Private investigator Sam Dyke soon learns, however, that Frank Wallace, the client, hasn’t revealed the whole truth. And in the world of secret intelligence in which Wallace has earned his living for the last forty years, it’s probable the truth has rarely seen the light of day.
Dyke travels into London and out of his comfort zone, soon finding himself tangled in a web of deceit in which Government Intelligence services, mysterious blondes, private security firms and vintage Blues music are all bound together. Only he can clear a path through to find out what everyone really wants—and not just what they say they want.

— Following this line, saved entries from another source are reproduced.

(** * FormulaEvaluator: a recursive-descent evaluator of spreadsheet formulas

    Shallow embedding of [src/Engine/FormulaEvaluator.ts] and the properties
    of its specification.

    - JavaScript numbers are IEEE-754 binary64 values: the kernel's primitive
      [float], with [+], [-], [*], [/], and [PrimFloat.eqb] for [===] on two
      numbers.  [Number(string)] follows the StringNumericLiteral grammar of
      ECMAScript, with the decimal value rounded to the nearest binary64.
    - A token is a JavaScript string, modelled as a [string] that holds one
      character per code unit (code units below 256).  Reading the formula
      past its end yields [undefined], modelled as [None].
    - The evaluator object is a record of its private fields; every method
      takes the object and returns the updated object with its result.
    - [Cell.isValidCellLabel] and the constants of [ErrorMessages] are
      parameters (the class [Imports]); a cell and the store are modelled by
      what the evaluator reads from them, as total functions.
    - The recursion of the three grammar methods is bounded by a fuel
      argument: each call and each loop iteration takes one unit.
      [evaluate] gives three units per token and three more, which is
      always enough ([evaluate_total]).
    - The traced grammar methods are the grammar methods with two more
      results: the number of steps taken (calls of a grammar method and
      tests of a loop condition) and the list of the error messages
      recorded.  Without these they are the grammar methods
      ([traced_untraced]).

    The file has the definitions first (the JavaScript conversions, the
    evaluator, and the notions that the properties are stated with), then
    the lemmas on the grammar methods, then the properties C1 to C10, and
    last their instances at given inputs. *)

From Stdlib Require Import ZArith Lia Bool List Ascii String Floats.
Import ListNotations.

Open Scope string_scope.
Open Scope list_scope.

(** ** JavaScript's [Number(string)] and [isNaN] *)

Module JS.

Local Open Scope Z_scope.

(** StrWhiteSpaceChar, for code units below 256: TAB, LF, VT, FF, CR, SP and
    NBSP. *)
Definition isStrWhiteSpaceChar (c : ascii) : bool :=
  let n := Z.of_nat (nat_of_ascii c) in
  (9 <=? n) && (n <=? 13) || (n =? 32) || (n =? 160).

Fixpoint skipWhiteSpace (l : list ascii) : list ascii :=
  match l with
  | c :: l' => if isStrWhiteSpaceChar c then skipWhiteSpace l' else l
  | [] => []
  end.

Definition trim (l : list ascii) : list ascii :=
  rev (skipWhiteSpace (rev (skipWhiteSpace l))).

(** The value of a digit in a base up to 16, [None] for any other
    character. *)
Definition digitValue (base : Z) (c : ascii) : option Z :=
  let n := Z.of_nat (nat_of_ascii c) in
  let v :=
    if (48 <=? n) && (n <=? 57) then n - 48
    else if (97 <=? n) && (n <=? 102) then n - 87
    else if (65 <=? n) && (n <=? 70) then n - 55
    else 16 in
  if v <? base then Some v else None.

(** The longest prefix of digits, read as a numeral in [base], with its
    length and the rest of the text. *)
Fixpoint digits (base : Z) (acc : Z) (len : Z) (l : list ascii)
  : Z * Z * list ascii :=
  match l with
  | c :: l' =>
      match digitValue base c with
      | Some v => digits base (acc * base + v) (len + 1) l'
      | None => (acc, len, l)
      end
  | [] => (acc, len, [])
  end.
(** The [for ... of] loop over the scenarios still to run; [completed] and
    [results] are the loop's two accumulators. *)
Fixpoint runLoop {C} (env : Env) (base : EnhancedFundInputs)
    (onProgress : option (Q -> M C unit)) (totalScenarios : nat)
    (todo : list ScenarioDefinition) (completed : nat)
    (results : list ScenarioResult) : M C (list ScenarioResult) :=
  match todo with
  | [] => ret results
  | scenario :: rest =>
      (r <- runScenario env base scenario ;;
       let completed' := S completed in
       report onProgress
         (Js.ofNat completed' / Js.ofNat totalScenarios * 100) ;;;
       runLoop env base onProgress totalScenarios rest completed'
         (results ++ [r]))%eff
  end.

(** [r.definition.isBaseline] as a condition. *)
Definition flagged (r : ScenarioResult) : bool :=
  match isBaseline (definition r) with
  | Some b => b
  | None => false
  end.

Definition variance (r baseline : ScenarioResult) : Variance :=
  {| v_netMoic := netMoic (result r) - netMoic (result baseline);
     v_netIrr := netIrr (result r) - netIrr (result baseline);
     v_totalValue := totalValue (result r) - totalValue (result baseline) |}.

Definition setVariance (v : Variance) (r : ScenarioResult) : ScenarioResult :=
  {| scenarioId := scenarioId r; definition := definition r;
     result := result r; varianceFromBaseline := Some v;
     executionTime := executionTime r; sr_warnings := sr_warnings r |}.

THERE WAS A MAN sitting in my office at nine o’clock that morning, and there were two things wrong with this picture.
First, he was sitting in my chair. And second, I’d locked the office door the previous night.
He added a third wrong thing by lying about it: ‘Hope you don’t mind, the door was open.’
He was a respectable-looking geezer somewhere in his sixties with a long, serious face and wearing a country gentleman’s outfit—a green Barbour jacket, a grey flat cap, and, poking out from under my desk, a pair of solid brown shoes, probably by Church. There was a thin walnut cane leaning against the desk. My desk. His eyes were steady and there was a slightly challenging air about the way he reclined in the seat and waited for my response.